Thus, the authors paid attention to selecting sentences regarding some sentence specifications.
Combining description and comment summaries enriches the overall summaries. In contrast,
we emphasize the relevance of sentences to the issue report topic and use weight assignment
techniques to filter noise. However, the approach’s dependency on the dictionary can be a
weakness, as bug reports often contain references, jargon, and domain-specific language that
may need to be adequately covered by the chosen dictionary, potentially leading to subpar
summaries.
   Koh et al.[13] address the limitations of existing bug report summarization methods, which
rely on training data or word frequencies and often need to improve in producing high-quality
summaries. They aim to provide a more versatile and practical approach by introducing sentence
significance factors. These factors serve as criteria for identifying meaningful sentences in
bug reports. The proposed deep-learning-based method utilizes sentence-to-sentence cohesion,
topic association, and believability. In contrast, our approach combines the topic association
factor with additional score assessment to identify sentences that align with bug description
and behavior. Experimental results demonstrate that their approach outperforms the state-
of-the-art BugSum[1] in terms of precision, recall, and F-score. This work makes two key
contributions: it presents a comprehensive deep-learning-based bug report summarization
method that incorporates various sentence significance factors and thoroughly compares with
BugSum using two benchmark datasets, highlighting the superiority of the approach employing
three sentence significance factors over BugSum.
   In their work, Demeter et al.[14] presented an insightful analysis of customer-facing sum-
marization systems, emphasizing the superior performance of BART over PEGASUS and T5 in
both automatic and human evaluations. They discovered that summarizers exhibit significantly
diminished performance when applied across different domains. However, a noteworthy finding
was that a system fine-tuned on heterogeneous domains displayed robust performance across
all domains, rendering it an ideal choice for a broad-domain summarizer. This work underscores
the necessity for heterogeneous domain summarization benchmarks and unveils substantial
variability in system outputs, a phenomenon best discerned through human evaluation, which
often eludes standard leaderboards reliant solely on automatic metrics. Furthermore, their
human evaluation revealed a strong preference for BART summaries, particularly those trained
on mixed data, even surpassing summaries generated by BART fine-tuned on in-domain data, a
preference that defies automatic metric capture. These insights solidify BART’s position as a
leading model for customer-facing summarization systems.

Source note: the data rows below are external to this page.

Lemma small_ilock s0 s p ip x :
  locked_in s0 ip x s -> 1 <= i_ref x -> Z.land (i_flags x) I_VALID <> 0 ->
  sl_lk (i_lock x) = false -> sl_locked (i_lock x) = 0 ->
  wp (ilock (Some ip)) (fun _ s' => exists l, sl_lk l = false /\ sl_locked l = 1 /\
    locked_in s0 ip (i_set_lock l x) s') (with_pid p s).
Proof.
  intros (D & G & N & B & Hip & Hx) Hr Hv Hl1 Hl2. set (s1 := with_pid p s).
  assert (Hx1 : ino s1 ip = x) by exact Hx.
  apply ilock_valid; rewrite ?Hx1; auto. exists (mkSleeplock 1 false p). do 2 (split; [done|]).
  split_and!; try done.
  - by apply during_icache, during_with_pid.
  - apply geom_set_icache. by destruct G.
  - simpl. by rewrite length_alter.
  - cbn [lset inode_lock]. rewrite ino_upd_eq by done. by rewrite Hx1.
Qed.

Lemma small_iunlock s0 s p ip x l off m src :
  during s0 s -> (ip < length (icache s))%nat -> ino s ip = sfile_written off m src (i_set_lock l x) ->
  1 <= i_ref x -> sl_lk l = false -> sl_locked l = 1 ->
  wp (iunlock (Some ip)) (fun _ s' => during s0 s' /\ (forall b, view s' b = view s b) /\ fslog s' = fslog s)
    (with_pid p s).
Proof.
  intros D Hip Hx Hr Hl1 Hl2. set (s1 := with_pid p s). set (z := sfile_written _ _ _ _) in Hx.
  assert (Hx1 : ino s1 ip = z) by exact Hx.
  assert (Hz : i_ref z = i_ref x /\ i_lock z = l) by (unfold z, sfile_written; by destruct (_ && _)).
  destruct Hz as [Hz1 Hz2]. apply iunlock_held; rewrite ?Hx1, ?Hz1, ?Hz2; auto.
  split_and!; try done. by apply during_woken, during_icache, during_with_pid.
Qed.

(** [f->off += r] when something was written. *)
Lemma when_off k f y m (g : unit -> M kern Z) (R : outcome kern Z -> Prop) :
  (f < length (k_files k))%nat -> fat k f = y -> 0 <= m -> 0 <= f_off y + m < 2 ^ 32 ->
  (forall k', f_off (fat k' f) = f_off y + m -> k_fs k' = k_fs k -> R (g tt k')) ->
  R (bind (when (0 <? m) (upd_file f (f_set_off (u32 (f_off y + m))))) g k).
Proof.
  intros Hf Hy Hm Hb HR. unfold when, upd_file, bind, modify, ret. destruct (Z.ltb_spec 0 m).
  - apply HR; [|done]. unfold fat. simpl.
    erewrite list_lookup_total_correct by (by rewrite list_lookup_alter_eq, list_lookup_lookup_total_lt).
    simpl. by apply u32_below.
  - replace m with 0 by lia. apply HR; [|done]. rewrite Hy. lia.
Qed.

(** One turn of the loop of filewrite(), from begin_op() to end_op(). *)
Lemma small_turn devsw k f x src n (g : Z -> M kern Z) (R : outcome kern Z -> Prop) :
  small_open k f x -> 0 <= n <= Z.of_nat (length src) -> Forall is_byte src ->
  let y := fat k f in
  let m := sfile_fit (f_off y) n in
  f_off y + n < 2 ^ 32 ->
  (forall k', idle (k_fs k') -> f_off (fat k' f) = f_off y + m ->
     (forall z, get_dinode (dip_off (i_inum x)) (dblock (k_fs k') (iblock (k_fs k) (i_inum x))) z =
        with_dfields (sfile_written (f_off y) m src x) z) -> R (g m k')) ->
  R ((in_fs begin_op ;; in_fs (ilock (Some (f_ip y))) ;;
      r <- in_fs (writei devsw (f_ip y) src (f_off y) n) ;;
      when (0 <? r) (upd_file f (f_set_off (u32 (f_off y + r)))) ;;
      in_fs (iunlock (Some (f_ip y))) ;; in_fs end_op ;; g r) k).
Proof.
  intros [Hf _ _ Hid Hg Hip Hx Hsf Hrf Hv [Hl1 Hl2] Hdev Hr Ho] Hn Hsrc y m Hb HR. fold y in Hip, Hx, Ho.
  set (s0 := k_fs k) in *.
  assert (Hm : 0 <= m <= n /\ f_off y + m <= sizeof_addrs)
    by (pose proof (sf_size _ Hsf); unfold m, sfile_fit; lia).
  apply (in_fs_rule _ _ _ (fun _ s => locked_in s0 (f_ip y) x s)).
  { apply small_begin; auto. }
  intros [] k1 H1 K1.
  apply (in_fs_rule _ _ _ (fun _ s => exists l, sl_lk l = false /\ sl_locked l = 1 /\
    locked_in s0 (f_ip y) (i_set_lock l x) s)).
  { by apply small_ilock. }
  intros [] k2 (l & L1 & L2 & H2) K2.
  apply (in_fs_rule _ _ _ (fun r s => r = m /\ during s0 s /\ (f_ip y < length (icache s))%nat /\
    ino s (f_ip y) = sfile_written (f_off y) m src (i_set_lock l x) /\
    (forall z, get_dinode (dip_off (i_inum x)) (view s (iblock s0 (i_inum x))) z =
       with_dfields (sfile_written (f_off y) m src x) z) /\
    0 <= iblock s0 (i_inum x) /\ ~ inlog s (iblock s0 (i_inum x)))).
  { destruct H2 as (D & G & N & B & Hip2 & Hx2). set (s := with_pid _ _).
    assert (Hib : iblock s (i_inum x) = iblock s0 (i_inum x)) by (unfold iblock; simpl; by rewrite B).
    eapply wp_mono; [apply (small_writei devsw s0 s (f_ip y) (i_set_lock l x)); auto|].
    - split_and!; auto; [by apply during_with_pid|by destruct G].
    - by apply sfile_lock.
    - simpl. rewrite B. done.
    - intros r s' (-> & D' & I' & X' & V' & P' & L'). cbn [i_inum i_set_lock] in *. rewrite Hib in *.
      split_and!; auto. intros z. rewrite V'. apply written_lock. }
  intros r k3 (-> & D3 & I3 & X3 & V3 & P3 & L3) K3.
  assert (Hfile : k_files k3 = k_files k) by congruence.
  apply (when_off _ f y m); [rewrite Hfile; done|unfold fat; by rewrite Hfile|lia|
    change sizeof_addrs with 52 in *; lia|].
  intros k4 F4 S4.
  apply (in_fs_rule _ _ _ (fun _ s => during s0 s /\
    (forall z, get_dinode (dip_off (i_inum x)) (view s (iblock s0 (i_inum x))) z =
       with_dfields (sfile_written (f_off y) m src x) z) /\ ~ inlog s (iblock s0 (i_inum x)))).
  { rewrite S4. eapply wp_mono; [by apply (small_iunlock s0 _ _ _ x l (f_off y) m src)|].
    intros _ s (D & V & L). split_and!; [done| |unfold inlog; by rewrite L]. intros z. by rewrite V. }
  intros [] k5 (D5 & V5 & L5) K5.
  apply (in_fs_rule _ _ _ (fun _ s => idle s /\ dblock s (iblock s0 (i_inum x)) = view (k_fs k5) (iblock s0 (i_inum x)))).
  { eapply wp_mono; [apply (during_end s0); [done|by apply during_with_pid]|].
    intros _ s' [I' V']. split; [done|]. by apply V'. }
  intros [] k6 [I6 V6] K6. apply HR; [done| |].
  - unfold fat in *. rewrite K6, K5. exact F4.
  - intros z. by rewrite V6.
Qed.

(** The loop of filewrite() on a small file does one turn, and goes on, ends or panics. *)
Lemma small_loop devsw k f x addr n (R : outcome kern Z -> Prop) :
  small_open k f x -> 0 < n <= Z.of_nat (length addr) -> n < 2 ^ 31 -> Forall is_byte addr ->
  let off := f_off (fat k f) in
  let n1 := Z.min n write_max in
  let m := sfile_fit off n1 in
  (forall k', idle (k_fs k') -> f_off (fat k' f) = off + m ->
     (forall z, get_dinode (dip_off (i_inum x)) (dblock (k_fs k') (iblock (k_fs k) (i_inum x))) z =
        with_dfields (sfile_written off m addr x) z) ->
     R ((if m <? 0 then ret 0 else if negb (m =? n1) then panic "short filewrite" else
         filewrite_loop devsw (Z.to_nat n) f addr (0 + m) n) k')) ->
  R (filewrite_loop devsw (S (Z.to_nat n)) f addr 0 n k).
Proof.
  intros Hs Hn Hn31 Hby off n1 m HR. cbn [filewrite_loop]. rewrite (proj2 (Z.ltb_lt 0 n)) by lia. cbv zeta.
  rewrite Z.sub_0_r. fold n1. change (drop (Z.to_nat 0) addr) with addr.
  pose proof (so_off _ _ _ Hs) as Ho. pose proof (sf_size _ (so_sfile _ _ _ Hs)) as Hsz.
  change sizeof_addrs with 52 in *. assert (Hmax : write_max = 6656) by reflexivity.
  apply (small_turn devsw k f x addr n1 (fun r => if r <? 0 then ret 0 else
    if negb (r =? n1) then panic "short filewrite" else
    filewrite_loop devsw (Z.to_nat n) f addr (0 + r) n) R); auto; lia.
Qed.

(** C38. write() on a small file, from a kernel in which no other file-system operation runs. When
    the bytes fit into the 52 bytes of the inode, filewrite() returns their number, moves the
    offset, and the inode with the new bytes is on the disk. When they do not fit, writei()
    stores only those that do, and filewrite() panics: a user program can stop the kernel. *)
Theorem filewrite_small_file devsw k f x addr n :
  small_open k f x -> 0 < n <= Z.of_nat (length addr) -> n < 2 ^ 31 -> Forall is_byte addr ->
  let off := f_off (fat k f) in
  if n <=? sizeof_addrs - off then
    wp (filewrite devsw f addr n) (fun r k' =>
      r = n /\ f_off (fat k' f) = off + n /\ idle (k_fs k') /\
      forall z, get_dinode (dip_off (i_inum x)) (dblock (k_fs k') (iblock (k_fs k) (i_inum x))) z =
        with_dfields (sfile_written off n addr x) z) k
  else filewrite devsw f addr n k = Panic "short filewrite".
Proof.
  intros Hs Hn Hn31 Hby off. pose proof (so_off _ _ _ Hs) as Ho.
  pose proof (sf_size _ (so_sfile _ _ _ Hs)) as Hsz. fold off in Ho. change sizeof_addrs with 52 in *.
  assert (Hmax : write_max = 6656) by reflexivity.
  pose (rest o := match o with
    | Ret i s => @ret kern Z (if i =? n then n else -1) s
    | Panic e => Panic e | Sleep c s => Sleep c s | Diverge => Diverge end).
  assert (Hloop : filewrite devsw f addr n k = rest (filewrite_loop devsw (S (Z.to_nat n)) f addr 0 n k)).
  { unfold filewrite. unfold bind at 1, gets. by rewrite (so_writable _ _ _ Hs), (so_type _ _ _ Hs). }
  assert (Hm : sfile_fit off (Z.min n write_max) = Z.min n (52 - off))
    by (unfold sfile_fit; change sizeof_addrs with 52; lia).
  destruct (Z.leb_spec n (52 - off)) as [Hfit|Hfit].
  - rewrite (Z.min_l n (52 - off)) in Hm by lia. apply wp_run. rewrite Hloop.
    apply (small_loop devsw k f x addr n (fun o => exists a s', rest o = Ret a s' /\ _)); auto.
    fold off. rewrite Hm. intros k' I' O' V'. replace (Z.min n write_max) with n by lia.
    rewrite (proj2 (Z.ltb_ge n 0)), Z.eqb_refl by lia. cbn [negb]. exists n, k'. split; [|done].
    destruct (Z.to_nat n); cbn [filewrite_loop]; rewrite Z.add_0_l, Z.ltb_irrefl; cbn; by rewrite Z.eqb_refl.
  - rewrite (Z.min_r n (52 - off)) in Hm by lia. rewrite Hloop.
    apply (small_loop devsw k f x addr n (fun o => rest o = Panic "short filewrite")); auto.
    fold off. rewrite Hm. intros k' _ _ _. rewrite (proj2 (Z.ltb_ge _ 0)) by lia.
    by rewrite (proj2 (Z.eqb_neq _ (Z.min n write_max))) by lia.
Qed.

(** The file system of FsDemo.v with no operation running, and its small file open at its end. *)
Definition idle_fs : fsys := set_icache demo_icache (set_sb (decode_sb fs_super) fs_boot).
Definition small_kern : kern :=
  set_files [mkFile FD_INODE 1 true true 0 1 3] (set_fs idle_fs (demo_kern SYS_write [] [])).

Lemma idle_set ic v s : idle s -> idle (set_icache ic (set_sb v s)).
Proof.
  intros [C W L O Cm N Sz D1 D2 D3]. split; auto; [|by destruct W]. apply cache_set_icache.
  destruct C as [[? ? ? Hb ? ?] ? ?]. split; [split; try done|done|done].
  intros b Hlt. by destruct (Hb b Hlt).
Qed.

Lemma geom_leave ic v s : geom (enter ic v s) -> geom (set_icache ic (set_sb v s)).
Proof. intros []. by split. Qed.

Lemma small_kern_open : small_open small_kern 0 demo_sfile.
Proof.
  split; [apply Nat.lt_0_1|reflexivity|reflexivity|exact (idle_set _ _ _ (proj1 fs_boot_ok))|
    exact (geom_leave _ _ _ fs_state_geom)| |reflexivity|..].
  - apply Nat.ltb_lt. reflexivity.
  - split; [reflexivity|split; discriminate|apply demo_fields].
  - discriminate.
  - discriminate.
  - split; reflexivity.
  - reflexivity.
  - split; [discriminate|reflexivity].
  - split; discriminate.
Qed.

   Mercan et al.[15] conducted a study on text summarization, which involves condensing large
amounts of text into concise summaries. The research involved training an LSTM model and
fine-tuning BART, T5, and PEGASUS using a resume dataset, with BART-Large emerging as the
top performer based on the highest ROUGE score. Additionally, they used open-source datasets
for training and fine-tuning. These findings highlight BART and BART-Large’s significance in
text summarization, particularly in resume classification tasks.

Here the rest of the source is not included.